Exercise instructions: Wherever the string "concat" shows up in the data below, copy the whole line.

Source data:
──────
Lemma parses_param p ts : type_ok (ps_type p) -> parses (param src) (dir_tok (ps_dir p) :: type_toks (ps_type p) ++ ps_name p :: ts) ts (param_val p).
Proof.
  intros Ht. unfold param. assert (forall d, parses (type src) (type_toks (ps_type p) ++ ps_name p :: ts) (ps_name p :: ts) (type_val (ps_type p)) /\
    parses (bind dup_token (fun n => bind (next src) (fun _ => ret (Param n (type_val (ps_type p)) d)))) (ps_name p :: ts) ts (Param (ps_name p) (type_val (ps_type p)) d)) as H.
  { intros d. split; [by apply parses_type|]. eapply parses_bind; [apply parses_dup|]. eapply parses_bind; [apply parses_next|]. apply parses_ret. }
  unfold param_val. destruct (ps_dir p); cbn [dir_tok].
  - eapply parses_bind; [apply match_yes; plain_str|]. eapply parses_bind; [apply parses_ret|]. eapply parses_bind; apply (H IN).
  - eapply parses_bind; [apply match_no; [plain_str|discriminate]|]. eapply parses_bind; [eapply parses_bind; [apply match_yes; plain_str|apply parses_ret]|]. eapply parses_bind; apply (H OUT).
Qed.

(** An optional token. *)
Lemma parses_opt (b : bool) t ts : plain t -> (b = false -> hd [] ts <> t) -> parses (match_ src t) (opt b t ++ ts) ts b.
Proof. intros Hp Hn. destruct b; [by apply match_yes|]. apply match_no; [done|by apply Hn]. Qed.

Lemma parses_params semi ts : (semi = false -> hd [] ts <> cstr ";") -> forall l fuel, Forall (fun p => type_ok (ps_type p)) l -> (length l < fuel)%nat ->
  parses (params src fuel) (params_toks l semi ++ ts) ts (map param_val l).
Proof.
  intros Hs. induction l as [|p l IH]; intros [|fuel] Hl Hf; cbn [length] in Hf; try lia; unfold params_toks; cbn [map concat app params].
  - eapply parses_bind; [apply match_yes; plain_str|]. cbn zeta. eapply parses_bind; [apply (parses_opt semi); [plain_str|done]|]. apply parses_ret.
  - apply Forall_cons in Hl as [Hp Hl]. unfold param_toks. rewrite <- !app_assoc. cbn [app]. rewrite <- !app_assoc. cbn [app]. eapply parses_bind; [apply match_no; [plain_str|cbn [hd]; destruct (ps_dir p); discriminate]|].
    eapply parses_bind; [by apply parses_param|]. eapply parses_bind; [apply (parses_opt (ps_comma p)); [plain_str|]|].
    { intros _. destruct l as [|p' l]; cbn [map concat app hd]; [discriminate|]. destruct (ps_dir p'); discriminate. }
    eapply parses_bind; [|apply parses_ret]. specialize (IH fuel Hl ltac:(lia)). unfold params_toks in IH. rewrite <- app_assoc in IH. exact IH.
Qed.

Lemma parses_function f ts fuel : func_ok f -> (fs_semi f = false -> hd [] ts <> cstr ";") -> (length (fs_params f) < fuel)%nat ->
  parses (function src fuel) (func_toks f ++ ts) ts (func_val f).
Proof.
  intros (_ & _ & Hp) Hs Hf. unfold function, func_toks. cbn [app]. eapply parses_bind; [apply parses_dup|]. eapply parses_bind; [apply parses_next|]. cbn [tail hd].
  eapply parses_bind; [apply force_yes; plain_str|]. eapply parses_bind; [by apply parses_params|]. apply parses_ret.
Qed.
──────
Reply to the exercise:
  intros Hs. induction l as [|p l IH]; intros [|fuel] Hl Hf; cbn [length] in Hf; try lia; unfold params_toks; cbn [map concat app params].
    { intros _. destruct l as [|p' l]; cbn [map concat app hd]; [discriminate|]. destruct (ps_dir p'); discriminate. }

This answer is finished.